Working through the lines below, return each one that holds "pose".

--- Dataset records ---

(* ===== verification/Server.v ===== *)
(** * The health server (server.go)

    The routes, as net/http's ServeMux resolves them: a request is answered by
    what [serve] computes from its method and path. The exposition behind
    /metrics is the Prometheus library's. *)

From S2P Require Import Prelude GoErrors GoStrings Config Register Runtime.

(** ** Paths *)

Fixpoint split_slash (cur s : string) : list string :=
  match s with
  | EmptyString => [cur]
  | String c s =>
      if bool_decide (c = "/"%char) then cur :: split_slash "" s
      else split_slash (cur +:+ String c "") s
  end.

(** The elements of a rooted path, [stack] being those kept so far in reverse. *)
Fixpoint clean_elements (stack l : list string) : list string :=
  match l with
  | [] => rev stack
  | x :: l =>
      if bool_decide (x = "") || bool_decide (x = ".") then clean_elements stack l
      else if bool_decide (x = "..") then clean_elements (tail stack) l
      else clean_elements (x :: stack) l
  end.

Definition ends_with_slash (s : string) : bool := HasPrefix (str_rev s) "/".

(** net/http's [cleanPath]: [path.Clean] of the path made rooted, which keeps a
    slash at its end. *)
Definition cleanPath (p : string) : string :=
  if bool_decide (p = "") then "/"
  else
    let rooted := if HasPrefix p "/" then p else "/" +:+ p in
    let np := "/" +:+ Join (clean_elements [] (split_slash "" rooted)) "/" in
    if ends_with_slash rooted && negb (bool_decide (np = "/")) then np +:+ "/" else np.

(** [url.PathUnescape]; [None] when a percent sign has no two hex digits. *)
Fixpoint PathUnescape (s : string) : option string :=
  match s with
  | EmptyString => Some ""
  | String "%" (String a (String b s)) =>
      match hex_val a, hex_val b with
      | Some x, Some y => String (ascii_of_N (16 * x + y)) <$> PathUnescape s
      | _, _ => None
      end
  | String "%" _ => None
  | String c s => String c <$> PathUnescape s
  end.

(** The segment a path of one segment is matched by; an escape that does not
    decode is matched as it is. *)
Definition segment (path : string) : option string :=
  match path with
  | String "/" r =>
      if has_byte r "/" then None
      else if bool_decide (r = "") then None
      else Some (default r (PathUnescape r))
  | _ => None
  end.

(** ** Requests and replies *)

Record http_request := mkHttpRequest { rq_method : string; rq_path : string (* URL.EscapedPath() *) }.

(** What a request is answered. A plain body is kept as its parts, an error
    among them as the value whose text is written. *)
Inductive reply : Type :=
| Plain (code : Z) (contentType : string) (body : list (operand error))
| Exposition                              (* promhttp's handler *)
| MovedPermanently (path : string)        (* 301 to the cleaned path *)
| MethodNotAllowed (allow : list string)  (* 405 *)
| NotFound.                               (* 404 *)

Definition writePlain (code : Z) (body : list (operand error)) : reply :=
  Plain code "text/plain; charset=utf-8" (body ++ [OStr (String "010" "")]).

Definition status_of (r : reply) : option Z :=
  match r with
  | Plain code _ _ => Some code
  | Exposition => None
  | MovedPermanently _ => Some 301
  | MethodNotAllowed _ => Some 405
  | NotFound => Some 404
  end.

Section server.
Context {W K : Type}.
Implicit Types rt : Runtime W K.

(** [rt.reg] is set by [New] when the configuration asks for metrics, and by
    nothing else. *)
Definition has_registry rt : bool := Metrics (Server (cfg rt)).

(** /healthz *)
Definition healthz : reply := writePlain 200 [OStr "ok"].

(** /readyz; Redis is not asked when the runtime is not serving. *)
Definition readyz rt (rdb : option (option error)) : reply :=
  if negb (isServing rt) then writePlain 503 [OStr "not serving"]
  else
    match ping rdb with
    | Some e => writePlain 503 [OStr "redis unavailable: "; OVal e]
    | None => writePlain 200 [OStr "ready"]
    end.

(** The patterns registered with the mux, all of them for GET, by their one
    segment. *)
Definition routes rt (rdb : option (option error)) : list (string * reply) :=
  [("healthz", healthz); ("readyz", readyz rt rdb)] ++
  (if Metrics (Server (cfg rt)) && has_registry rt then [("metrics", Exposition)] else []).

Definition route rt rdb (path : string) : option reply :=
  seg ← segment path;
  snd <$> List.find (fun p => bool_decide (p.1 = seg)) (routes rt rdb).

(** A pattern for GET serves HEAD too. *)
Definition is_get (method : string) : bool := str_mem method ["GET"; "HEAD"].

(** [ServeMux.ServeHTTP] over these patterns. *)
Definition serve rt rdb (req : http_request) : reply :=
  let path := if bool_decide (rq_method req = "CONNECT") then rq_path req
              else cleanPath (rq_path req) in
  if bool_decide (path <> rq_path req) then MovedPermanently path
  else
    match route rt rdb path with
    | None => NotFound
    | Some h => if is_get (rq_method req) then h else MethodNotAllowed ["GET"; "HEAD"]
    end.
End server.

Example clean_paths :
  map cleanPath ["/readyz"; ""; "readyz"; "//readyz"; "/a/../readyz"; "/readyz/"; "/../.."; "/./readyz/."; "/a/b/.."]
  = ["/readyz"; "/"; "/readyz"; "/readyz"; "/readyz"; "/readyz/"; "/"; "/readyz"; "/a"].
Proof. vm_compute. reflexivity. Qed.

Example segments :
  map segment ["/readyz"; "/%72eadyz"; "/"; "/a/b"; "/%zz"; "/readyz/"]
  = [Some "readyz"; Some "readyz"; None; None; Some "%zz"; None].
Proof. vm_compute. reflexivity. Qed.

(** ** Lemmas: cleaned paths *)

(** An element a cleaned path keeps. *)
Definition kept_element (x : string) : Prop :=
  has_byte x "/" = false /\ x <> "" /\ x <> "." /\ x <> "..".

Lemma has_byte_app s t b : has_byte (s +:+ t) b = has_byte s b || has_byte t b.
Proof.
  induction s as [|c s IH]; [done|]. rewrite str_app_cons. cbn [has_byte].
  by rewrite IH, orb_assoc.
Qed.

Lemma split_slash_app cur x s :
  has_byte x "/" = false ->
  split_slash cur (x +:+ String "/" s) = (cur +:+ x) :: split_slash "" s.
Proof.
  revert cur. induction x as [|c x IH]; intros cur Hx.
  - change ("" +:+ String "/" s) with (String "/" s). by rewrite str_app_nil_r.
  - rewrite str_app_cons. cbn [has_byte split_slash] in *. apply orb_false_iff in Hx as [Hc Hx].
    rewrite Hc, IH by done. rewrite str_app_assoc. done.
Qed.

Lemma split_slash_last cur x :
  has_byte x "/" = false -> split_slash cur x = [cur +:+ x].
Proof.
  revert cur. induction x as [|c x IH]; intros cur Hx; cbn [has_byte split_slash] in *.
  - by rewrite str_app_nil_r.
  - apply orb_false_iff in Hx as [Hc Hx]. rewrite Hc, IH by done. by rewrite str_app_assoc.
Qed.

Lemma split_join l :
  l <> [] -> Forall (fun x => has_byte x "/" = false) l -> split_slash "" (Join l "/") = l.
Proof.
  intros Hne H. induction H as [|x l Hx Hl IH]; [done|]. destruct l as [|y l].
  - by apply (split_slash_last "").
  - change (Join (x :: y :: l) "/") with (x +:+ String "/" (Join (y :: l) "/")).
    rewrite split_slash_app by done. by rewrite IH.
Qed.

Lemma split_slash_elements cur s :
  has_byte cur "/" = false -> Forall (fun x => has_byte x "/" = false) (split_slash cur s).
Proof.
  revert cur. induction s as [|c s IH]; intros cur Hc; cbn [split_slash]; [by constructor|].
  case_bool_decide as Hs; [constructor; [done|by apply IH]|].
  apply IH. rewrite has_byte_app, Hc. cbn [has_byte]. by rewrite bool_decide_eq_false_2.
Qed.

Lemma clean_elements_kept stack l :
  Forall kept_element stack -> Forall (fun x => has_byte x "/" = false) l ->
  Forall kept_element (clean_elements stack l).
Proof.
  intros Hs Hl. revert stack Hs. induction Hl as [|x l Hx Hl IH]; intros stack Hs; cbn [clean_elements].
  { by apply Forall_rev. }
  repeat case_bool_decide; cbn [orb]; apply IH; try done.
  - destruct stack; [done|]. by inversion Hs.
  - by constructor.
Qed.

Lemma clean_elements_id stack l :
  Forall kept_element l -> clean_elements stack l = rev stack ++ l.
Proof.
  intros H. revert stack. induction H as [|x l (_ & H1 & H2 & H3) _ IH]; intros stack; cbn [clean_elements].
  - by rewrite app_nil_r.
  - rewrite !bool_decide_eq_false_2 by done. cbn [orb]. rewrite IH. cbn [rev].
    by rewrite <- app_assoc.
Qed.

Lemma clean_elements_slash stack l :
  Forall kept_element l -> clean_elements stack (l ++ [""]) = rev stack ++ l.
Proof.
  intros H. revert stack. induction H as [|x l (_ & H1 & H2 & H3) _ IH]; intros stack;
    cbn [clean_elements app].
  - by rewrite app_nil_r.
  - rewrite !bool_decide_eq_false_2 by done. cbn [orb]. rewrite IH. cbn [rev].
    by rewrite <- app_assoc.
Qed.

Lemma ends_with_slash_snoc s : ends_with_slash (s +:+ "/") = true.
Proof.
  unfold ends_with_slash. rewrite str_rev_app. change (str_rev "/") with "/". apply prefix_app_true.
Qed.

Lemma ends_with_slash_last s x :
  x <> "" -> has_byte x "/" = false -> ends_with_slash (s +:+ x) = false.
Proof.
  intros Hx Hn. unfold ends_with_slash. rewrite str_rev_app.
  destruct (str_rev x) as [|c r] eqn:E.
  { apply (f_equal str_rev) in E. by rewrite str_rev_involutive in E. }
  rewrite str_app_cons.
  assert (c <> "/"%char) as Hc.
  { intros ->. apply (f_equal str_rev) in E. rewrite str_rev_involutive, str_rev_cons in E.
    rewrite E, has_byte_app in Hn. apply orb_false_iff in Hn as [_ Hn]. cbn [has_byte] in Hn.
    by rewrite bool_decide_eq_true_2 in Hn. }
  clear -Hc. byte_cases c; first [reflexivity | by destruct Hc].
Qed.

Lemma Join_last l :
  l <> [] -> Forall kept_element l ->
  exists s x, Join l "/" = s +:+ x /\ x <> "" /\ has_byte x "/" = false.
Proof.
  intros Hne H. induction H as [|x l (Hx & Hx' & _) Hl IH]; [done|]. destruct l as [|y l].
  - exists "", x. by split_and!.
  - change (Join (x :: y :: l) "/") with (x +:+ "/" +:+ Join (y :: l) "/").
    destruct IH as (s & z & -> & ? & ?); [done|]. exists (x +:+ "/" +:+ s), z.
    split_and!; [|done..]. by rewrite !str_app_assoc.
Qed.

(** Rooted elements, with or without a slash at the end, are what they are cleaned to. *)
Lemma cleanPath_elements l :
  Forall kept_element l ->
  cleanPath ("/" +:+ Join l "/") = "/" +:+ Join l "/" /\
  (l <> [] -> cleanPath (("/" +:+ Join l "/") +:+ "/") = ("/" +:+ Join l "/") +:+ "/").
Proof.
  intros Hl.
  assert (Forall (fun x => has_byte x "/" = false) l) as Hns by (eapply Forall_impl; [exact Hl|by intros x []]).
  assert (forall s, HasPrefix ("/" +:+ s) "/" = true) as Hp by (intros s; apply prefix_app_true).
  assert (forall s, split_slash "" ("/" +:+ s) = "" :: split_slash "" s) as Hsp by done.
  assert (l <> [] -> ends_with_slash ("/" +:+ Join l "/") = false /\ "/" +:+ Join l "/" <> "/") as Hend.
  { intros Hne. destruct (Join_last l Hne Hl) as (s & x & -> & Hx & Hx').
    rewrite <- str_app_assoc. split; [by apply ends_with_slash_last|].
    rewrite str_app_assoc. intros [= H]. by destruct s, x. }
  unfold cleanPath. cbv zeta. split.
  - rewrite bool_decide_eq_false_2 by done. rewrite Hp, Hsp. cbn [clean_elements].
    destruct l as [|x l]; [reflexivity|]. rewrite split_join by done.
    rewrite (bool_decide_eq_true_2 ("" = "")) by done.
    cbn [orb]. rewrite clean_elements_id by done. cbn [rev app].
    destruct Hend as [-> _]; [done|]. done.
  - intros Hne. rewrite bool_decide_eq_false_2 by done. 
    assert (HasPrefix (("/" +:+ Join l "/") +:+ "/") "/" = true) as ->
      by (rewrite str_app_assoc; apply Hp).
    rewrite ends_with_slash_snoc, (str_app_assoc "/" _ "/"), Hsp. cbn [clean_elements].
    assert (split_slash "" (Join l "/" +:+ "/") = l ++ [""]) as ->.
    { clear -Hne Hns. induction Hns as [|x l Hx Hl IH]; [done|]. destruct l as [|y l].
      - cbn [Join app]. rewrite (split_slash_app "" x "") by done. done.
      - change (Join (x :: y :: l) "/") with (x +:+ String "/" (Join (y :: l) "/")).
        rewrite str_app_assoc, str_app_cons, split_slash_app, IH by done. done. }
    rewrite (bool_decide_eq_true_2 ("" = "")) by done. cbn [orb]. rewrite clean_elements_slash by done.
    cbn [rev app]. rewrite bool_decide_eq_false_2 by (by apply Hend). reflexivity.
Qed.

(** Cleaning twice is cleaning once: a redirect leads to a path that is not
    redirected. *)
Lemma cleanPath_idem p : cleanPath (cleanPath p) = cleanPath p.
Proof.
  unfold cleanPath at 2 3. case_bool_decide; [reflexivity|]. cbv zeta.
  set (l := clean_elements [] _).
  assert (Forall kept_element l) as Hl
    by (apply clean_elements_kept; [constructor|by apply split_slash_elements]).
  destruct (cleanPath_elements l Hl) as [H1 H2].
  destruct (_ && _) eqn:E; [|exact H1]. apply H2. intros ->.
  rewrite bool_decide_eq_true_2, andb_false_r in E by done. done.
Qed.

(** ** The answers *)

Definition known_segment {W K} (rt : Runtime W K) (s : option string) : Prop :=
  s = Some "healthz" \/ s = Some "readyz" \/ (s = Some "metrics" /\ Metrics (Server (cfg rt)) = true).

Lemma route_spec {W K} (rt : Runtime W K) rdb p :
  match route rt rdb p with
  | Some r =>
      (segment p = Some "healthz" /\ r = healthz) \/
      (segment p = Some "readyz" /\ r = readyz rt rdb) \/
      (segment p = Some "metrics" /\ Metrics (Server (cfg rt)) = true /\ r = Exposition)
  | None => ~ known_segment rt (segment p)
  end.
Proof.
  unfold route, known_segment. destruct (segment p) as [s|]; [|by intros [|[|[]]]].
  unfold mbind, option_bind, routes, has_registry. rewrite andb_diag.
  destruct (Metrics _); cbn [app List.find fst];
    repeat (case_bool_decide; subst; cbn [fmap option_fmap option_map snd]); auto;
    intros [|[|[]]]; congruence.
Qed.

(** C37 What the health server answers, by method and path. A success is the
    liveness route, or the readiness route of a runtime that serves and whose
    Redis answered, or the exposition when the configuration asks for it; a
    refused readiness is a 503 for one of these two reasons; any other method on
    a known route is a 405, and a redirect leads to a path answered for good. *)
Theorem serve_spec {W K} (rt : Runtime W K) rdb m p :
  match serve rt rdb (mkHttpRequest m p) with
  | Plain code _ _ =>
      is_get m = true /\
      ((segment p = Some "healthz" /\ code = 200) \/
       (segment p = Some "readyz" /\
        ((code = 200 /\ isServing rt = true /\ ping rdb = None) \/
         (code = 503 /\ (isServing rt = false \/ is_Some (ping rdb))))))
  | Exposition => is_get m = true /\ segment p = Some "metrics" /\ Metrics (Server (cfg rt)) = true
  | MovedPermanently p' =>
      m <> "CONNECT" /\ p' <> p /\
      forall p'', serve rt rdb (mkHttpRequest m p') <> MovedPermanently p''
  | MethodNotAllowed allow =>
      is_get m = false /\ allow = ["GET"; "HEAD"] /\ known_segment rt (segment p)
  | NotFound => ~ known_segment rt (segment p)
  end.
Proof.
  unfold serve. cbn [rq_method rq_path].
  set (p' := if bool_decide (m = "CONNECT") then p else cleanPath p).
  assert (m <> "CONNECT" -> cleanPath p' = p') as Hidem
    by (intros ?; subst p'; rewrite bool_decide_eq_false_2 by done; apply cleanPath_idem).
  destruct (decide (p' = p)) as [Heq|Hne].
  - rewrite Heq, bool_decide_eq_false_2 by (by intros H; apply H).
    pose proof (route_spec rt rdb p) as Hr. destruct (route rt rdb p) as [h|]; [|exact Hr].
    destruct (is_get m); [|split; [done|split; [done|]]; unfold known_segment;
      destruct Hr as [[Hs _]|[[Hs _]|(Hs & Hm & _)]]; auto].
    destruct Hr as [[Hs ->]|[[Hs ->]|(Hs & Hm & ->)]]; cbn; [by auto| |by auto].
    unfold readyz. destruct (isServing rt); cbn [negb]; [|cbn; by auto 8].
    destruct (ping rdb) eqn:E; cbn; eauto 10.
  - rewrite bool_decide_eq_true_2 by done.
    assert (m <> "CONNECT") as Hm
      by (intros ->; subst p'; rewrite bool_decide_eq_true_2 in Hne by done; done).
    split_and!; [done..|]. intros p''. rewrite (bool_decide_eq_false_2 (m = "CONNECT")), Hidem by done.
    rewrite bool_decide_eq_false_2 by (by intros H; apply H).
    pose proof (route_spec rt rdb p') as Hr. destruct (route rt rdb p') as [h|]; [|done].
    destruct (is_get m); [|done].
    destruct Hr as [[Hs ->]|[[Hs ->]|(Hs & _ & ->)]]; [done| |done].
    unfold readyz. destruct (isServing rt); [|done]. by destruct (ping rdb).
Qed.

---

Solution for this exercise –
    pose proof (route_spec rt rdb p) as Hr. destruct (route rt rdb p) as [h|]; [|exact Hr].
    pose proof (route_spec rt rdb p') as Hr. destruct (route rt rdb p') as [h|]; [|done].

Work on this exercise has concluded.